Surprisingly for LaPaglia and his body of work, he had never done a horror movie before, and he says that was one of the things that appealed to him about the project. “I had never done a horror movie before, so that appealed,” he says. “Then there was the script and the director. I had a meeting with him, and I really liked him, so it was not that hard of a decision. I play Samuel Mullins – he’s the dollmaker. Annabelle is actually his creation. You know ever since the tragedy that befalls them early on in the film, they’ve lived a life of total seclusion and then this bus of orphans shows up and he’s not that happy about it, but he goes along with it – much to his peril.”
Otto laughs at LaPaglia’s emphasis on the word ‘peril’ and adds, “I play Esther Mullins, who is Sam’s wife. They’ve been happily married with a beautiful daughter, and then something terrible happens. So they go into a period of grief, and then they find a way to reconnect with their daughter, but that turns out that that isn’t really a good idea and that it’s not even really their daughter. And then in the modern day of the film, Esther is very mysterious, and you don’t really get a chance to get a glimpse of her because she is always behind the curtain and a mask. So you aren’t really sure what has transpired over all of those years and what kind of person that she has turned into after this tragedy, and she is one of those characters that kids make up stories about.”

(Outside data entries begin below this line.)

Definition host_limits (requirement : RuntimeRequirement) : HostConfig :=
  let memory := Z.min (saturating_mul_u64 (saturating_mul_u64 (RuntimeRequirement.memory_mib requirement)
                  1024) 1024) i64_max in
  let nano_cpus := Z.min (saturating_mul_u64 (RuntimeRequirement.cpu requirement) 1000000000) i64_max in
  {| HostConfig.nano_cpus := Some nano_cpus; HostConfig.memory := Some memory;
     HostConfig.memory_swap := Some memory; HostConfig.pids_limit := Some DEFAULT_PIDS_LIMIT;
     HostConfig.ipc_mode := Some "none"%string; HostConfig.shm_size := Some DEFAULT_SHM_SIZE;
     HostConfig.privileged := Some false; HostConfig.publish_all_ports := Some false;
     HostConfig.readonly_rootfs := Some true; HostConfig.log_config := Some (Some "none"%string);
     HostConfig.storage_opt := None; HostConfig.tmpfs := None;
     HostConfig.security_opt := Some [NO_NEW_PRIVILEGES]; HostConfig.cap_drop := None;
     HostConfig.cap_add := None; HostConfig.network_mode := None; HostConfig.mounts := None |}.

Definition ROOT_AGENT_RETAINED_CAPABILITIES : list string := ["DAC_OVERRIDE"; "FOWNER"]%string.

Definition drop_all_capabilities (limits : HostConfig) : HostConfig :=
  HostConfig.with_caps (Some ["ALL"%string]) (HostConfig.cap_add limits) limits.

Definition is_root_user (agent_user : string) : bool :=
  match split ":"%char agent_user with
  | uid :: _ => bool_decide (parse_u32 uid = Some 0)
  | [] => false
  end.

Definition harden_agent (limits : HostConfig) (hardening : ContainerHardening) (agent_user : string) :
    HostConfig :=
  match hardening with
  | Enforced =>
      let limits := drop_all_capabilities limits in
      if is_root_user agent_user
      then HostConfig.with_caps (HostConfig.cap_drop limits) (Some ROOT_AGENT_RETAINED_CAPABILITIES) limits
      else limits
  | Relaxed => HostConfig.with_security_opt None limits
  end.

Definition harden_service (limits : HostConfig) (hardening : ContainerHardening) : HostConfig :=
  match hardening with
  | Relaxed => HostConfig.with_security_opt None limits
  | Enforced => limits
  end.

(** ** Configuration ([lib.rs]) *)
Module TrustedVerifierImage.
Record TrustedVerifierImage := { image_id : string; stat_command : string }.

Definition new (image_id stat_command : string) : result RuntimeError TrustedVerifierImage :=
  let digest := default "" (strip_prefix "sha256:" image_id) in
  if negb (Z.of_nat (String.length digest) =? 64) || negb (string_forallb is_ascii_hexdigit digest)
  then Err (resource_limit "trusted verifier image must be an immutable sha256 image ID")
  else if negb (starts_with "/" stat_command) || string_existsb (fun c => bool_decide (c = "000"%char)) stat_command
  then Err (resource_limit "trusted verifier command must be an absolute container path")
  else Ok {| image_id := image_id; stat_command := stat_command |}.
(** C14: Provisioning keeps to its execution.  On a daemon with any containers,
    volumes and networks, at every moment of a provisioning: what does not carry
    the execution's id is untouched, every new network and container carries its
    labels, every new container was asked for with its limits, without privileges
    and on its own network, and one that was started had been verified - its
    mounts exactly the binds asked for, its root read-only, every bind inside the
    execution's storage and on its device or the managed shared cache, never the
    daemon's socket - or was asked for without any bind.  Success hands out a
    started and verified agent that carries exactly the ownership labels and
    exposes of the private session only the conversation; a failure leaves
    either the daemon as it was, or nothing of the execution, or is reported as
    a failed rollback. *)
Theorem provision_confined w0 tr r w :
  map_Forall (fun k _ => container_id k) (containers w0) ->
  exec sem quiet (provision client_version sha256 to_rfc3339 runtime labels requirement services) w0 tr r w ->
  keeps_to_execution w0 w /\
  (forall h, r = Some (Ok h) -> exists layout,
     ExecutionLayout.new (DockerRuntime.state_root runtime) id = Ok layout /\ handed_out w0 layout h w) /\
  (forall e, r = Some (Err e) -> w = w0 \/ nothing_left id w \/ rolled_back e).
Proof.
  intros Hwf He. pose proof (provision_spec w0 Hwf) as Hp.
  assert (keeps_to_execution w0 w0) as H0 by (split_and!; (split; [by left|intros; congruence])).
  destruct (hoare_exec _ _ _ _ _ _ _ _ He H0 Hp) as [Hk Hr].
  split; [done|]. split; intros x ->; by destruct (Hr _ eq_refl).
Qed.
End Confined.

(** ** A provisioning that succeeds *)
Definition ex_provisioned : DockerWorld := (run (serve ex_host) ex_provision ex_world).2.

Lemma ex_provision_ok : is_ok (run (serve ex_host) ex_provision ex_world).1 = true.
Proof. by vm_compute. Qed.

Lemma provision_confined_witness :
  exists tr h, exec (docker_sem (fun p => p) (fun _ => 0)) quiet ex_provision ex_world tr (Some (Ok h)) ex_provisioned /\
  size (containers ex_provisioned) = 4%nat /\
  keeps_to_execution ex_runtime ex_labels ex_requirement (fun p => p) (fun _ => 0) ex_world ex_provisioned /\
  exists layout, handed_out ex_runtime ex_labels (fun p => p) (fun _ => 0) ex_world layout h ex_provisioned.
Proof.
  destruct (run_exec (serve ex_host) (docker_sem (fun p => p) (fun _ => 0)) quiet ex_provision ex_world
    (fun B c w => serve_sem ex_host B c w)) as [tr He].
  pose proof ex_provision_ok as Hok.
  destruct (run (serve ex_host) ex_provision ex_world).1 as [h|e] eqn:Er; [|done].
  exists tr, h. split; [exact He|]. split; [by vm_compute|].
  destruct (@provision_confined no_json "1.44" (fun s => s) (fun _ => ""%string) ex_runtime ex_labels ex_requirement
    ex_services (fun p => p) (fun _ => 0) ex_world tr (Some (Ok h)) ex_provisioned) as (Hk & Hh & _); [|exact He|].
  - apply map_Forall_singleton. by split; vm_compute.
  - split; [exact Hk|]. destruct (Hh h eq_refl) as (layout & _ & Hl). by exists layout.
Defined.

For Otto, it is an interesting role because for most of the film she is hidden from view, and that was something that brought a level of difficulty to her character. “I felt what was important about her was that a part of her had died from that experience and that it was about the energy level of the character, especially when Stephanie comes in with the doll and it is all so dramatic. Before that, it is more about a sense of awakening within her to have these children in the house again – to actually dare to hope that the world could be a good place again if she dares to hope that again – and, of course, those hopes are then dashed…. I don’t know, you just kind of dig into all of those things.”
Then the talk turns to the evil herself – Annabelle and her role in the family. “Well, initially she was a replacement,” says LaPaglia. “Something to replace the loss. Then it stared getting weirder, and they started making contracts with entities. I think it’s like if you were unfortunate enough to lose a child, there’s a desperation that goes along with that – like what can you do, what could you have done to change the wanting of them there or the expectation when things are caught short when a young person dies? I think his intent at the beginning was good intent; it was a placebo I guess in a way; a way of filling the hole, but it doesn’t.”
With such a dark topic as the loss of a child explored in such depth as in the film, Otto says this is a film that will make its audience stop and think. “I think it’s a subject that people don’t like to think about,” she says. “I mean, I don’t like thinking about it myself, but I think you feel empathy for that situation. You think if something like that happened to me and I had the chance to feel the presence of my daughter again or have some resemblance of her, even though I couldn’t have real child to love and to hold, but if I could just have a little bit of that back –what wouldn’t you do to have that?”
“That’s why mediums do so well,” adds LaPaglia. “They sell that!”
“Just to have that little bit of light for a minute is so tempting,” continues Otto. “And I mean, they don’t know that when they have notes being sent and that, they don’t see that as something evil. They don’t even see it as a presence: they see it as a blessing, as some kind of miracle.”
“But Annabelle doesn’t play well with others,” says LaPaglia laughing. “It all comes back to single child syndrome.”
Annabelle: Creation is in cinemas now.